* Records supplied *
--
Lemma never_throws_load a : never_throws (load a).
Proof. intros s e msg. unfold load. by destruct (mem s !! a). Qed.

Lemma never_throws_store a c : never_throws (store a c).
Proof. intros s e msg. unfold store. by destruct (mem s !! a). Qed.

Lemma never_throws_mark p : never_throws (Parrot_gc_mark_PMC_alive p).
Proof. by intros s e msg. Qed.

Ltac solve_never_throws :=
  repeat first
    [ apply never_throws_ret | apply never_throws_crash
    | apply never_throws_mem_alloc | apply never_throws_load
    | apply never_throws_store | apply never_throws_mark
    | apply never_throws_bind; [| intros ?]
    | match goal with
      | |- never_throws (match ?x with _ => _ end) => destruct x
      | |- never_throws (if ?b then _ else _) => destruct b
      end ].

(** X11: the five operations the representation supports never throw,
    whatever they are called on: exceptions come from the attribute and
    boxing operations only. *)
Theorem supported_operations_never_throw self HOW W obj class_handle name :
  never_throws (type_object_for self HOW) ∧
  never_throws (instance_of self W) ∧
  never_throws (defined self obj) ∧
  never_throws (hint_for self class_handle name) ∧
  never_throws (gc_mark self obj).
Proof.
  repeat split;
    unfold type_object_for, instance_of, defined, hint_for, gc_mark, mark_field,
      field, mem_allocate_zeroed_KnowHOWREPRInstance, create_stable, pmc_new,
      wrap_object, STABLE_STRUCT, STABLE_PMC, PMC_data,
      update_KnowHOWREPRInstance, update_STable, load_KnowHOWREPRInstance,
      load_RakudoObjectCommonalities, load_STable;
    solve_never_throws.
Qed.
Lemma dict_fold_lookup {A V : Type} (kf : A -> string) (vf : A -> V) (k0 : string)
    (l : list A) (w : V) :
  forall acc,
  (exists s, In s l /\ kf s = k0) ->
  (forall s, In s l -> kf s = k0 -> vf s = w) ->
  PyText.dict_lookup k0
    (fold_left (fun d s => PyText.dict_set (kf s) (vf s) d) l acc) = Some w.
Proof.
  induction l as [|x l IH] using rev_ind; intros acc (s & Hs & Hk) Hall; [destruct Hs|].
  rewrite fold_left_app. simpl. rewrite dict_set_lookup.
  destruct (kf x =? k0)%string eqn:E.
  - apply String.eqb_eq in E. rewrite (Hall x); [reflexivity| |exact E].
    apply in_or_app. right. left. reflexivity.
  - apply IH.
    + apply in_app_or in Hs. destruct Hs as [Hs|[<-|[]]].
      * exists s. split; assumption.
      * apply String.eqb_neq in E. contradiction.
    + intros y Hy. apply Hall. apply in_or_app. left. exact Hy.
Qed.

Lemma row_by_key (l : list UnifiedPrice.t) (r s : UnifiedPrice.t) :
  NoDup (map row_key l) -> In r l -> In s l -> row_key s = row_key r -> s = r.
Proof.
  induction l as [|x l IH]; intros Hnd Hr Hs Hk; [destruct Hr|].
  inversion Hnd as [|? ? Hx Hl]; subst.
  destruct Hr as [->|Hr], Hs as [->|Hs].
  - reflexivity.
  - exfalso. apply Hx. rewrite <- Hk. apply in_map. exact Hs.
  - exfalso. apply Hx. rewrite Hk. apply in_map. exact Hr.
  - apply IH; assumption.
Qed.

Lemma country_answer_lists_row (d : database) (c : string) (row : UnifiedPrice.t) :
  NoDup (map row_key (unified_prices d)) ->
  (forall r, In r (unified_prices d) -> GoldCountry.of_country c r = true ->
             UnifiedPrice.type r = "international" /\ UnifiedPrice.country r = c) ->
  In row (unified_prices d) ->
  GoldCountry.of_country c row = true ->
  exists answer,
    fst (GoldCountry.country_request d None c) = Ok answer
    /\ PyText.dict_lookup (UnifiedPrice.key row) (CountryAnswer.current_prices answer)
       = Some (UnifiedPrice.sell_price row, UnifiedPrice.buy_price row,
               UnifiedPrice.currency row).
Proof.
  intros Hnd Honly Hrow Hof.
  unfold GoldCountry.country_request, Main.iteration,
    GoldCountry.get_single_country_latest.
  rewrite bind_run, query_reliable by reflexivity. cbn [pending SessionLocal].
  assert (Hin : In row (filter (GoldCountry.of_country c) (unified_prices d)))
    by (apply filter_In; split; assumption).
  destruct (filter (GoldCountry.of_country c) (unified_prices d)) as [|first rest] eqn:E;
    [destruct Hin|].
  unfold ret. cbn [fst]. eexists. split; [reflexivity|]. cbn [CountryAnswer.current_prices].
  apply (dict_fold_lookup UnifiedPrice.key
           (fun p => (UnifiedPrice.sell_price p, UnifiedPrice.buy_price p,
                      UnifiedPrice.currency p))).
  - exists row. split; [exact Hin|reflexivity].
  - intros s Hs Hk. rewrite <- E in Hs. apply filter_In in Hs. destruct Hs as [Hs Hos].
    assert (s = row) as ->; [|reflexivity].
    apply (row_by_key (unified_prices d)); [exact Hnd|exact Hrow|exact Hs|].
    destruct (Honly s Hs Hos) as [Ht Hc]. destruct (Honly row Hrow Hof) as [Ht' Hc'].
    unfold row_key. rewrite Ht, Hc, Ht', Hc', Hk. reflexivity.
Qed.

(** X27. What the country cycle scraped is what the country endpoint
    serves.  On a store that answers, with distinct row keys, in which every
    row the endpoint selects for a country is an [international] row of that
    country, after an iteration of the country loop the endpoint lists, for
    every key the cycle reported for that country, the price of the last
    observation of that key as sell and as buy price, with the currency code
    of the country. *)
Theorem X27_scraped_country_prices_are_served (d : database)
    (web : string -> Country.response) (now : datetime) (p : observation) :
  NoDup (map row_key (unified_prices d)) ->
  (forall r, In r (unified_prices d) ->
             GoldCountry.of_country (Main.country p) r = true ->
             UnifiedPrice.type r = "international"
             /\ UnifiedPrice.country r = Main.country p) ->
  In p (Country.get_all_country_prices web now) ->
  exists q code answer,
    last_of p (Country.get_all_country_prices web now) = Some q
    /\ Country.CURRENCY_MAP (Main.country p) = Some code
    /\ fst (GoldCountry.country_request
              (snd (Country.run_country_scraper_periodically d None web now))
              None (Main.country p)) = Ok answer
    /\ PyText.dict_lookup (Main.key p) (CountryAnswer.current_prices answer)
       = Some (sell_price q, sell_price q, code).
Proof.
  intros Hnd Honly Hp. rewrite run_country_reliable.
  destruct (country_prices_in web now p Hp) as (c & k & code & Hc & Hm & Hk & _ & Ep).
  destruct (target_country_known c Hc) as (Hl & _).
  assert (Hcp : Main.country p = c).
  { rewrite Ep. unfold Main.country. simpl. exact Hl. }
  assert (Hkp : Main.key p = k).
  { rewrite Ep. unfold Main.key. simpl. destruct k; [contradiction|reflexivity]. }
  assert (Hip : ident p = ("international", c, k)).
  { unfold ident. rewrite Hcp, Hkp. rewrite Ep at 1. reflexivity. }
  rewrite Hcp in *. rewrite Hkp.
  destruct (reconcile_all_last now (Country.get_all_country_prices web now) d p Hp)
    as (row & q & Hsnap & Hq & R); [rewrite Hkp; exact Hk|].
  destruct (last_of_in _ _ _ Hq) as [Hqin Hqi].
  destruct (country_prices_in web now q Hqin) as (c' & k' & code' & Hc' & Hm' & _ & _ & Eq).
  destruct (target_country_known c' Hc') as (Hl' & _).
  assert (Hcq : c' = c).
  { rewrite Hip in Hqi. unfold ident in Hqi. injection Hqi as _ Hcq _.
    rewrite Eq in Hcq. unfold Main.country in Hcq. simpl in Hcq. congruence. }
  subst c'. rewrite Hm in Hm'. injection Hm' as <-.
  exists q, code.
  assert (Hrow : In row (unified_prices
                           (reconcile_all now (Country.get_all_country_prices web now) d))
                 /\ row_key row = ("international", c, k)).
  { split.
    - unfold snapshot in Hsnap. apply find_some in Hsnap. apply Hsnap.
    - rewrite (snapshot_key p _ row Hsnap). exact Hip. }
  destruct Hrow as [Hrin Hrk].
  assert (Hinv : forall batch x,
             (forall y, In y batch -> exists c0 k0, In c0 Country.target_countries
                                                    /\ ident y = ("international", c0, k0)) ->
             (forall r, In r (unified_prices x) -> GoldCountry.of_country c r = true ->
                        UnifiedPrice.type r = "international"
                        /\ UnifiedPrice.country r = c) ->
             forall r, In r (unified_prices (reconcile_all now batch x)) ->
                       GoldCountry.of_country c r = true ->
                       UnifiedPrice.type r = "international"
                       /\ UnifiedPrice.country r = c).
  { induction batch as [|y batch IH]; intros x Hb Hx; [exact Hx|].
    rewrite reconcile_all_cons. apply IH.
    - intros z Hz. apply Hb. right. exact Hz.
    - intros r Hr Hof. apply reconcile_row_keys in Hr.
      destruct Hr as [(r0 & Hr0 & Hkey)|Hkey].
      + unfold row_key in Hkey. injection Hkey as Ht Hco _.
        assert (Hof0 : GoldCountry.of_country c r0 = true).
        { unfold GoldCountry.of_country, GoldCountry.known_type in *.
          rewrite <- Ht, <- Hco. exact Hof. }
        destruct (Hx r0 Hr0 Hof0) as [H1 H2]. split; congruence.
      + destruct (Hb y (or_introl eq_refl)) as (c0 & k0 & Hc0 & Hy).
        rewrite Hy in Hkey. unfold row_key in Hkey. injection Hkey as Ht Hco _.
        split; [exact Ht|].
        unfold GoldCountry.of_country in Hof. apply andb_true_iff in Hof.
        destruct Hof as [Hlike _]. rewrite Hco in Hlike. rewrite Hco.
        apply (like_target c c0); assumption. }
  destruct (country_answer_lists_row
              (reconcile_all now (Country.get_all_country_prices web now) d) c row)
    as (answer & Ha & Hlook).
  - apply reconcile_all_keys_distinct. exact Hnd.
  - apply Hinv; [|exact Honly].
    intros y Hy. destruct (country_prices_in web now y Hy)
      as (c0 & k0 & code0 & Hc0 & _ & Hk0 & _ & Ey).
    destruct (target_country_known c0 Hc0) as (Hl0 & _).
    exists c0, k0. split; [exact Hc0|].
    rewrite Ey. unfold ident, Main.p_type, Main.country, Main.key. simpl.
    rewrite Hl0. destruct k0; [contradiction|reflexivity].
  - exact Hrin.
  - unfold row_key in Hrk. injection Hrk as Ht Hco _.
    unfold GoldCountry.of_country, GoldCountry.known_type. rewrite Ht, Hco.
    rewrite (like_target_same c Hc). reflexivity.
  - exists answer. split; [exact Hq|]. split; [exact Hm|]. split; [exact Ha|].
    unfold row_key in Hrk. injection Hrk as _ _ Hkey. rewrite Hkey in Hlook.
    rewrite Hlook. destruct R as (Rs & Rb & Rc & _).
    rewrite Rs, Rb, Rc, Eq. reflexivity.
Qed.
--
* Work item *
Among the records above, only the lines between the line holding "never_throws (defined self obj) ∧" and the line holding "PyText.dict_lookup k0", inclusive, are to be output, exactly as written.

* Result of the exercise *
  never_throws (defined self obj) ∧
  never_throws (hint_for self class_handle name) ∧
  never_throws (gc_mark self obj).
Proof.
  repeat split;
    unfold type_object_for, instance_of, defined, hint_for, gc_mark, mark_field,
      field, mem_allocate_zeroed_KnowHOWREPRInstance, create_stable, pmc_new,
      wrap_object, STABLE_STRUCT, STABLE_PMC, PMC_data,
      update_KnowHOWREPRInstance, update_STable, load_KnowHOWREPRInstance,
      load_RakudoObjectCommonalities, load_STable;
    solve_never_throws.
Qed.
Lemma dict_fold_lookup {A V : Type} (kf : A -> string) (vf : A -> V) (k0 : string)
    (l : list A) (w : V) :
  forall acc,
  (exists s, In s l /\ kf s = k0) ->
  (forall s, In s l -> kf s = k0 -> vf s = w) ->
  PyText.dict_lookup k0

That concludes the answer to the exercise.